At the crux of this is Mississippi’s House Bill 1523 — an anti-gay marriage law that’s been dubbed the “religious freedom bill.” It allows businesses and the government to deny services to gay couples, while defining marriage as a union between one man and one woman. It was signed into law in 2016, went into effect in October and is still awaiting a Supreme Court appeal.

In response to HB 1523, New York’s governor Andrew Cuomo banned all state-sponsored non-essential travel to Mississippi. And since Stony Brook is a public school, the trip to Southern Miss to play baseball — an action that has nothing to do with politics, sexuality or marriage — is off the table.

From The Sun Herald’s Patrick Magee:

Instead of playing a weekend series in Hattiesburg on Feb. 23-25, USM will travel to take part in a tournament at Stephen F. Austin in Nacogdoches, Texas.

“I just hate losing the three home games,” USM head coach Scott Berry said. “I’m sure it’s going to cost us for sure.

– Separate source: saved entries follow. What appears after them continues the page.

(** * Durable task execution core: the Ralph Wiggum autonomy engine

    A shallow embedding of [ralph_wiggum_engine.py]: the task and checkpoint
    records, the engine's registry and storage directories, and the
    operations [create_task], [execute_task], [resume_task], [suspend_task]
    and [cleanup_completed_tasks], followed by the properties the
    specification states about them.

    Conventions of the embedding.
    - Python objects that steps share and mutate in place (nested dicts and
      lists inside [state_data]) live in an object store ([heap]); a [value]
      is either an immutable scalar or a reference into that store.  A dict
      is a finite map from string keys to values.
    - [datetime.now()] and [uuid.uuid4()] are read from two sources owned by
      the environment ([wall_clock], [uuid_source]); the engine counts how
      often it has read each of them.
    - A [datetime] is the number of microseconds since 1970-01-01 00:00 of
      the naive local calendar; [datetime.min] and [datetime.max] bound the
      results of date arithmetic.
    - A file written with [json.dump] is represented by the dumped record
      together with the object store at the time of the dump, which fix the
      JSON text.  State payloads are taken to be JSON-serialisable (no
      cycles, string keys), so a dump does not raise.  Reading a file back
      with [json.load] builds a new object for every dict and list of the
      text: nothing read back is shared with a live object or with another
      part of the same file.
    - A directory holds one file per name: writing under a name that exists
      replaces the content.
    - Console output is not part of the model. *)

From stdpp Require Import numbers sorting base option list gmap strings pretty.

Open Scope Z_scope.

(** ** Enumerations *)

Inductive TaskStatus :=
  | PENDING | IN_PROGRESS | CHECKPOINTED | SUSPENDED
  | COMPLETED | FAILED | INTERRUPTED.

Inductive TaskPriority := LOW | NORMAL | HIGH | URGENT.
(** * search_allergy: the crawl-and-classify engine of [index.js]

    A shallow embedding of the functions of [src/index.js] that fetch
    pages, classify links as allergen PDFs, discover URLs and orchestrate
    one crawl run, together with the properties of the specification that
    are settled against them.

    Conventions of the model.
    - A JavaScript string is represented by the bytes of its UTF-8
      encoding ([string]).  Substring search on well-formed UTF-8 agrees
      with substring search on code points.
    - The platform (network, URL resolution, HTML and XML parsing, the
      headless browser, the robots.txt parser) is a record of oracles, a
      parameter of every function that uses it.
    - Effects are threaded through a state-and-exception monad whose state
      holds the process-wide robots cache and a trace of events.  Timers
      ([setTimeout]) and console output are not part of the model: one
      process, one call at a time, requests issued in program order. *)

From Stdlib Require Import Ascii String List Bool Arith Lia.
From stdpp Require Import base strings gmap list.

Local Open Scope string_scope.
Local Open Scope nat_scope.
Local Open Scope list_scope.

(** ** JavaScript string operations on the UTF-8 representation *)

Module JsString.

(** [String.prototype.toLowerCase] restricted to the letters A-Z.  Every
    string it is applied to in [index.js] is either a serialised URL
    (ASCII only) or is compared against ASCII or caseless text. *)
Definition lower_ascii (c : ascii) : ascii :=
  let n := nat_of_ascii c in
  if (65 <=? n) && (n <=? 90) then ascii_of_nat (n + 32) else c.

Fixpoint toLowerCase (s : string) : string :=
  match s with
  | EmptyString => EmptyString
  | String c r => String (lower_ascii c) (toLowerCase r)
  end.

(** [s.startsWith(p)] *)
Fixpoint startsWith (p s : string) : bool :=
  match p, s with
  | EmptyString, _ => true
  | String a p', String b s' => if Ascii.eqb a b then startsWith p' s' else false
  | String _ _, EmptyString => false
  end.

(** [s.includes(p)] *)
Fixpoint includes (p s : string) : bool :=
  startsWith p s ||
  match s with
  | EmptyString => false
  | String _ s' => includes p s'
  end.

(** [s.endsWith(p)] *)
Fixpoint endsWith (p s : string) : bool :=
  String.eqb p s ||
  match s with
  | EmptyString => false
  | String _ s' => endsWith p s'
  end.

(** [new RegExp(keyword, 'i').test(s)] for a keyword without regular
    expression metacharacters: a case-insensitive substring search.
    Without the [u] flag the [i] flag folds the letters A-Z/a-z among
    themselves and never identifies an ASCII character with a non-ASCII
    one, and the non-ASCII keywords of this program are caseless. *)
Definition regexp_test_i (keyword s : string) : bool :=
  includes (toLowerCase keyword) (toLowerCase s).

(** Truthiness of a string: only the empty string is falsy. *)
Definition truthy (s : string) : bool :=
  match s with EmptyString => false | _ => true end.

(** The white space that [String.prototype.trim] removes
    (WhiteSpace and LineTerminator of ECMAScript), in UTF-8. *)
Definition b (n : nat) : ascii := ascii_of_nat n.
Definition s1 (x : nat) : string := String (b x) EmptyString.
Definition s2 (x y : nat) : string := String (b x) (s1 y).
Definition s3 (x y z : nat) : string := String (b x) (s2 y z).

Definition whiteSpace : list string :=
  [ s1 9; s1 10; s1 11; s1 12; s1 13; s1 32;
    s2 194 160;                                   (* U+00A0 *)
    s3 225 154 128;                               (* U+1680 *)
    s3 226 128 128; s3 226 128 129; s3 226 128 130; s3 226 128 131;
    s3 226 128 132; s3 226 128 133; s3 226 128 134; s3 226 128 135;
    s3 226 128 136; s3 226 128 137; s3 226 128 138; (* U+2000..U+200A *)
    s3 226 128 168; s3 226 128 169;               (* U+2028, U+2029 *)
    s3 226 128 175;                               (* U+202F *)
    s3 226 129 159;                               (* U+205F *)
    s3 227 128 128;                               (* U+3000 *)
    s3 239 187 191 ].                             (* U+FEFF *)

Fixpoint drop_string (n : nat) (s : string) : string :=
  match n, s with
  | S n', String _ r => drop_string n' r
  | _, _ => s
  end.

(** Removes one leading white-space character, if there is one. *)
Definition stripLeading1 (s : string) : option string :=
  match List.find (fun w => startsWith w s) whiteSpace with
  | Some w => Some (drop_string (String.length w) s)
  | None => None
  end.

Fixpoint trimStart_fuel (fuel : nat) (s : string) : string :=
  match fuel with
  | 0 => s
  | S f => match stripLeading1 s with
           | Some r => trimStart_fuel f r
           | None => s
           end
  end.

Definition trimStart (s : string) : string := trimStart_fuel (String.length s) s.

Fixpoint rev_string_acc (s acc : string) : string :=
  match s with
  | EmptyString => acc
  | String c r => rev_string_acc r (String c acc)
  end.
Definition rev_string (s : string) : string := rev_string_acc s EmptyString.

Definition stripTrailing1 (r : string) : option string :=
  match List.find (fun w => startsWith (rev_string w) r) whiteSpace with
  | Some w => Some (drop_string (String.length w) r)
  | None => None
  end.

Fixpoint trimEnd_fuel (fuel : nat) (r : string) : string :=
  match fuel with
  | 0 => r
  | S f => match stripTrailing1 r with
           | Some r' => trimEnd_fuel f r'
           | None => r
           end
  end.
(** * Graded-noise stimulus generation: the perturbation engine

    A shallow embedding of the note-event randomizers ([mus_const_pert.py],
    [musical_pert_comb.py], [musical_pert.py]), of the frame-jitter transform
    and its batch loop ([audio_pert.py]) and of the SNR noise injector
    ([noise_adder.py]).

    Python floats are idealised: the note-event and frame-jitter code, which
    only adds, multiplies, divides and compares, is modelled over the
    rationals [Q] and evaluates; the SNR injector, which takes square roots
    and real powers, is modelled over the reals [R].  There the rounding
    error of float64 is outside the model.  Where a property turns on the
    rounding, the size of a sample and the floor of a duration, the
    note-event randomizers are modelled a second time with every operation
    rounded to binary64 ([Binary64]); overflow, infinities and nan stay
    outside.  The global numpy generator is a state threaded through every
    sampler. *)

From Stdlib Require Import Floats.
From Stdlib Require Import ZArith QArith Qround Qminmax Qabs Qpower Lia Lqa.
From Stdlib Require Import Permutation Reals Lra.
From stdpp Require Import base option list gmap.

Local Open Scope Z_scope.

(** ** Exceptions and the generator-state monad *)

(** The Python exceptions the modelled code can raise. *)
Inductive exn : Type :=
  | ValueError          (* numpy: bad sample size, bad bounds, empty reduction,
                           shapes that do not broadcast *)
  | ZeroDivisionError   (* integer floor division by zero *)
  | IndexError.         (* list index out of range *)

Inductive outcome (A : Type) : Type :=
  | Ok (a : A)
  | Raise (e : exn).
Arguments Ok {A} a.
Arguments Raise {A} e.

(** A computation that reads and advances a state [S] (the random generator,
    or the generator together with the object store) and may raise. *)
Definition M (S A : Type) : Type := S -> outcome (A * S).

Definition ret {S A} (a : A) : M S A := fun s => Ok (a, s).

Definition bind {S A B} (m : M S A) (k : A -> M S B) : M S B :=
  fun s => match m s with
           | Ok (a, s') => k a s'
           | Raise e => Raise e
           end.

Definition raise {S A} (e : exn) : M S A := fun _ => Raise e.

(** Lifting of a sampler that cannot fail. *)
Definition draw {S A} (f : S -> A * S) : M S A := fun s => Ok (f s).

Notation "'let*' x ':=' m 'in' k" := (bind m (fun x => k))
  (at level 10, x pattern, m at level 200, k at level 200).

(** [for x in xs: acc = body(x, acc)], left to right, stopping at the first
    exception. *)
Fixpoint for_each {S A B} (xs : list A) (body : A -> B -> M S B) (acc : B)
  : M S B :=
  match xs with
  | [] => ret acc
  | x :: xs' => let* acc' := body x acc in for_each xs' body acc'
  end.

(** ** Python numerics over the rationals *)

(** [int(x)] on a float: truncation towards zero. *)
Definition py_int (x : Q) : Z := Z.quot (Qnum x) (Z.pos (Qden x)).

(** [round(x)] on a float: to the nearest integer, ties to the even one. *)
Definition py_round (x : Q) : Z :=
  let f := Qfloor x in
  let r := (x - inject_Z f)%Q in
  match (r ?= 1 # 2)%Q with
  | Lt => f
  | Gt => f + 1
  | Eq => if Z.even f then f else f + 1
  end.

(** [max(a, b)] and [min(a, b)]: the first argument wins a tie. *)
Definition py_max (a b : Q) : Q := if Qlt_le_dec a b then b else a.

Definition py_maxZ (a b : Z) : Z := if a <? b then b else a.
Definition py_minZ (a b : Z) : Z := if b <? a then b else a.

(** [max(xs)] and [min(xs)] of a non-empty list of integers. *)
Definition list_maxZ (x : Z) (xs : list Z) : Z := fold_left py_maxZ xs x.
Definition list_minZ (x : Z) (xs : list Z) : Z := fold_left py_minZ xs x.

Definition Qsum (xs : list Q) : Q := fold_right Qplus 0%Q xs.

Definition Qlen {A} (xs : list A) : Q := inject_Z (Z.of_nat (length xs)).

(** [np.mean]. *)
Definition np_mean (xs : list Q) : Q := (Qsum xs / Qlen xs)%Q.

(** ** float64 arithmetic *)

(** A Python float is a binary64 number; a finite one is a rational.  An
    operation on floats returns the exact result rounded to the nearest
    binary64 number, ties to the one with the even significand.  Results
    are taken to stay in the finite range. *)

(** The binade of a positive rational [x]: the [e] with
    [2^e <= x < 2^(e+1)]. *)
Definition binade (x : Q) : Z :=
  let e := Z.log2 (Qnum x) - Z.log2 (Z.pos (Qden x)) in
  if Qle_bool (2 ^ e) x then e else e - 1.
(** * NNTV: the browser client of the neural-network training visualizer

    A shallow embedding of the client's logic (socket helpers, the [App]
    container, [ControlPanel], [HeatmapViewer], [UploadZone],
    [MetricsPanel], [ArchitectureCanvas]) and, for the properties that
    speak about the training session itself, of the session state machine
    and training loop worker as the specification describes them.

    JavaScript values are embedded as follows.
    - numbers are rationals, the two infinities and NaN, and arithmetic
      rounds its exact result as the number format of the host says
      (there is one zero);
    - objects used as dictionaries are [gmap string _]; a read of the
      layer table, an object literal, also finds the members every
      object inherits;
    - arrays are lists; JSON weight payloads are nested numeric lists;
    - a template literal is kept as the list of its parts, so the host's
      number formatting is never interpreted;
    - React state is a record, a state setter is a record update, and an
      [async] function is cut at its [await] into the part before and the
      part after the awaited result. *)

From Stdlib Require Import QArith Qabs Qround Lqa Sorted.
From stdpp Require Import gmap strings list.

Open Scope string_scope.
Open Scope list_scope.

Set Warnings "-register-all".

(** ** JavaScript values *)

Module JS.

Inductive number :=
| Num (q : Q)
| Inf (negative : bool)
| NaN.

Definition Qltb (a b : Q) : bool := negb (Qle_bool b a).

(** [Math.abs] *)
Definition abs (n : number) : number :=
  match n with
  | Num q => Num (Qabs q)
  | Inf _ => Inf false
  | NaN => NaN
  end.

(** [Math.max(a, b)] *)
Definition max (a b : number) : number :=
  match a, b with
  | NaN, _ | _, NaN => NaN
  | Inf false, _ | _, Inf false => Inf false
  | Inf true, y => y
  | x, Inf true => x
  | Num x, Num y => if Qle_bool x y then Num y else Num x
  end.

(** [a > b] *)
Definition gt (a b : number) : bool :=
  match a, b with
  | NaN, _ | _, NaN => false
  | Inf false, Inf false => false
  | Inf false, _ => true
  | _, Inf false => false
  | Inf true, _ => false
  | Num _, Inf true => true
  | Num x, Num y => Qltb y x
  end.

Definition neg (a : number) : number :=
  match a with
  | Num x => Num (- x)
  | Inf s => Inf (negb s)
  | NaN => NaN
  end.

(** The number format of the host.  An arithmetic operation on doubles
    gives the exact result rounded to a representable number, [round],
    or an infinity when the rounded result lies beyond [max_value]. *)
Class Doubles := {
  round : Q → Q;
  max_value : Q
}.
(** * slog: rotation policy, backup scanning, compression and record data

    A shallow embedding of the parts of [gookit/slog] that decide the
    rotation deadline ([rotatefile/config.go]), that order, enumerate and
    compress backup files ([compressFile], [findFilesInDir] and
    [modTimeFInfos] of package [rotatefile]), and that add context values
    to a log record ([record.go]).

    The Go standard library ([time], [os], [io], [sort],
    [compress/flate], [compress/gzip]) and [gookit/goutil] ([timex],
    [fsutil]) are not part of the repository; the modules of these
    names below state the behaviour of the few functions the code
    calls. *)

From Stdlib Require Import ZArith Lia List Bool String Ascii.
From stdpp Require Import gmap strings list fin_maps.
Import ListNotations.

Local Open Scope Z_scope.

(** ** Machine integers *)

(** Two's-complement reduction of an exact result to [int64]. *)
Definition wrap64 (z : Z) : Z := (z + 2 ^ 63) mod 2 ^ 64 - 2 ^ 63.

Definition maxInt64 : Z := 2 ^ 63 - 1.
Definition minInt64 : Z := - 2 ^ 63.

(** ** Go package [time] *)

Module time.

(** [type Duration int64], a count of nanoseconds. *)
Definition Nanosecond : Z := 1.
Definition Second : Z := 1000000000 * Nanosecond.
Definition Minute : Z := 60 * Second.
Definition Hour : Z := 60 * Minute.

(** [lessThanHalf] of the Go source: [x + x < y] for positive [x], [y]. *)
Definition lessThanHalf (x y : Z) : bool := x + x <? y.

(** [func (d Duration) Round(m Duration) Duration]: nearest multiple of
    [m], halfway values away from zero; [%] is Go's truncated remainder. *)
Definition Duration_Round (d m : Z) : Z :=
  if m <=? 0 then d
  else
    let r := Z.rem d m in
    if d <? 0 then
      let r := - r in
      if lessThanHalf r m then d + r
      else
        let d1 := wrap64 (d - m + r) in
        if d1 <? d then d1 else minInt64
    else
      if lessThanHalf r m then d - r
      else
        let d1 := wrap64 (d + m - r) in
        if d <? d1 then d1 else maxInt64.

(** An instant with nanosecond precision, and the location it is shown
    in.  The instant is the count of nanoseconds since the Unix epoch
    (Go keeps seconds and a nanosecond part in [0, 1e9): the quotient
    and remainder of [unixNano] by [Second]).  A location is a fixed
    offset in seconds east of UTC, as [time.UTC] and [time.FixedZone];
    a location whose offset changes in the course of the year
    (daylight-saving time) is not among them. *)
Record Time : Type := mkTime { unixNano : Z; zoneOffset : Z }.

(** [func Unix(sec, nsec int64) Time] (in UTC here). *)
Definition Unix (sec nsec : Z) : Time := mkTime (sec * Second + nsec) 0.

(** [func (t Time) Unix() int64]: whole seconds since the epoch. *)
Definition Time_Unix (t : Time) : Z := unixNano t / Second.

(** [func (t Time) Nanosecond() int]. *)
Definition Time_Nanosecond (t : Time) : Z := unixNano t mod Second.

(** [func (t Time) Add(d Duration) Time]. *)
Definition Time_Add (t : Time) (d : Z) : Time :=
  mkTime (unixNano t + d) (zoneOffset t).

(** [func (t Time) After(u Time) bool]. *)
Definition Time_After (t u : Time) : bool := unixNano u <? unixNano t.

(** [func (t Time) Before(u Time) bool]. *)
Definition Time_Before (t u : Time) : bool := unixNano t <? unixNano u.

(** [func (t Time) Location() *Location]. *)
Definition Time_Location (t : Time) : Z := zoneOffset t.

(** Seconds on the wall clock of [t]'s location. *)
Definition localSec (t : Time) : Z := Time_Unix t + zoneOffset t.

(** [func (t Time) Date() (year, month, day)].  The calendar date is
    carried as the number of the civil day (days since 1970-01-01 in
    the location): year, month and day are in one-to-one
    correspondence with it, and the code only passes them back to
    [Date]. *)
Definition Time_Date (t : Time) : Z := localSec t / 86400.

(** [func (t Time) Hour() int], [Minute() int], [Second() int]. *)
Definition Time_Hour (t : Time) : Z := (localSec t mod 86400) / 3600.
Definition Time_Minute (t : Time) : Z := (localSec t mod 3600) / 60.
Definition Time_Second (t : Time) : Z := localSec t mod 60.

(** [func Date(year, month, day, hour, min, sec, nsec, loc) Time]. *)
Definition Date (day hour min sec nsec : Z) (loc : Z) : Time :=
  mkTime ((day * 86400 + hour * 3600 + min * 60 + sec - loc) * Second + nsec)
         loc.

(** *** Layouts

    [Time.Format] reads a layout as a sequence of reference-time
    fields and literal bytes ([nextStdChunk] in the Go source).  The
    cases below are those for the bytes ['0'] to ['9'] and ['_']; every
    other byte is kept as a literal here. *)
Inductive std : Type :=
| stdLongYear       (* 2006 *)
| stdYear           (* 06 *)
| stdNumMonth       (* 1 *)
| stdZeroMonth      (* 01 *)
| stdDay            (* 2 *)
| stdUnderDay       (* _2 *)
| stdZeroDay        (* 02 *)
| stdUnderYearDay   (* __2 *)
| stdZeroYearDay    (* 002 *)
| stdHour           (* 15 *)
| stdHour12         (* 3 *)
| stdZeroHour12     (* 03 *)
| stdMinute         (* 4 *)
| stdZeroMinute     (* 04 *)
| stdSecond         (* 5 *)
| stdZeroSecond     (* 05 *).

Inductive chunk : Type :=
| Lit (c : ascii)
| Std (f : std).

(** [std0x]: the fields for "01" to "06". *)
Definition std0x (c : ascii) : option std :=
  if Ascii.eqb c "1" then Some stdZeroMonth
  else if Ascii.eqb c "2" then Some stdZeroDay
  else if Ascii.eqb c "3" then Some stdZeroHour12
  else if Ascii.eqb c "4" then Some stdZeroMinute
  else if Ascii.eqb c "5" then Some stdZeroSecond
  else if Ascii.eqb c "6" then Some stdYear
  else None.

(** The field that starts at the head of [c :: rest], with the number
    of further bytes it takes; [None] when the byte is a literal. *)
Definition stdAt (c : ascii) (rest : string) : option (std * nat) :=
  if Ascii.eqb c "0" then
    match rest with
    | String c1 rest1 =>
        match std0x c1 with
        | Some f => Some (f, 1%nat)
        | None =>
            match rest1 with
            | String c2 _ =>
                if Ascii.eqb c1 "0" && Ascii.eqb c2 "2"
                then Some (stdZeroYearDay, 2%nat) else None
            | EmptyString => None
            end
        end
    | EmptyString => None
    end
  else if Ascii.eqb c "1" then
    match rest with
    | String "5" _ => Some (stdHour, 1%nat)
    | _ => Some (stdNumMonth, 0%nat)
    end
  else if Ascii.eqb c "2" then
    match rest with
    | String "0" (String "0" (String "6" _)) => Some (stdLongYear, 3%nat)
    | _ => Some (stdDay, 0%nat)
    end
  else if Ascii.eqb c "_" then
    match rest with
    | String "2" (String "0" (String "0" (String "6" _))) => None
    | String "2" _ => Some (stdUnderDay, 1%nat)
    | String "_" (String "2" _) => Some (stdUnderYearDay, 2%nat)
    | _ => None
    end
  else if Ascii.eqb c "3" then Some (stdHour12, 0%nat)
  else if Ascii.eqb c "4" then Some (stdMinute, 0%nat)
  else if Ascii.eqb c "5" then Some (stdSecond, 0%nat)
  else None.

(** The chunks of a layout, left to right; [skip] counts the bytes
    already taken by the field found last. *)
Fixpoint chunksFrom (skip : nat) (layout : string) : list chunk :=
  match layout with
  | EmptyString => []
  | String c rest =>
      match skip with
      | S k => chunksFrom k rest
      | O =>
          match stdAt c rest with
          | Some (f, n) => Std f :: chunksFrom n rest
          | None => Lit c :: chunksFrom O rest
          end
      end
  end.

Definition chunks (layout : string) : list chunk := chunksFrom O layout.

(** The reference-time fields a layout prints, in order. *)
Definition fields (layout : string) : list std :=
  omap (fun ch => match ch with Std f => Some f | Lit _ => None end)
       (chunks layout).

End time.

(** ** Package [gookit/goutil/timex] *)

Module timex.
Import time.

That’s three gates and everything that goes into a game day in terms of revenue.”

Money is one concern — and indeed the way in which Cuomo wants Mississippi to feel punishment for a law with which he disagrees. But there should be a larger concern here too: the young people thrust into the center of this fight.

Whatever your opinion is of Mississippi’s law and New York’s response, disrupting a college baseball series that had been in the works since 2014 isn’t actually moving forward the dialogue on this very important but clearly tangential topic. It’s turning sports and college athletes into collateral damage for a war they’re not trying to fight.

If the state government of New York wants to restrict its employees from visiting Mississippi for a conference about tourism or some such thing, fine. If the governors of Mississippi and New York want to stare each other down about their social beliefs, that’s fine too. But neither of these things should affect college-baseball schedules. We’re not talking about state employees by and large (except coaches and staff members) — we’re talking about college students on a baseball team.

Around the time of the Mississippi bill, North Carolina had a similarly controversial law requiring that people use the public bathroom that matches their gender at birth. That was famously challenged by the NBA, which pulled its All-Star game from the state. North Carolina backed down and the All-Star game is headed there in 2019. Cuomo, for his and New York’s part, also banned non-essential travel to North Carolina.

But even that’s different than what’s happening with these two college baseball teams. The NBA All-Star game is a national event that has eyes on it across the world. It can be a platform for social change.

A college baseball series between Southern Miss and Stony Brook isn’t going to change Mississippi lawmakers’ opinions on gay marriage. So why put young baseball players in the middle of a sticky political issue?

There’s an easier solution: Save the fight for another place — the right place — and let them play ball like normal.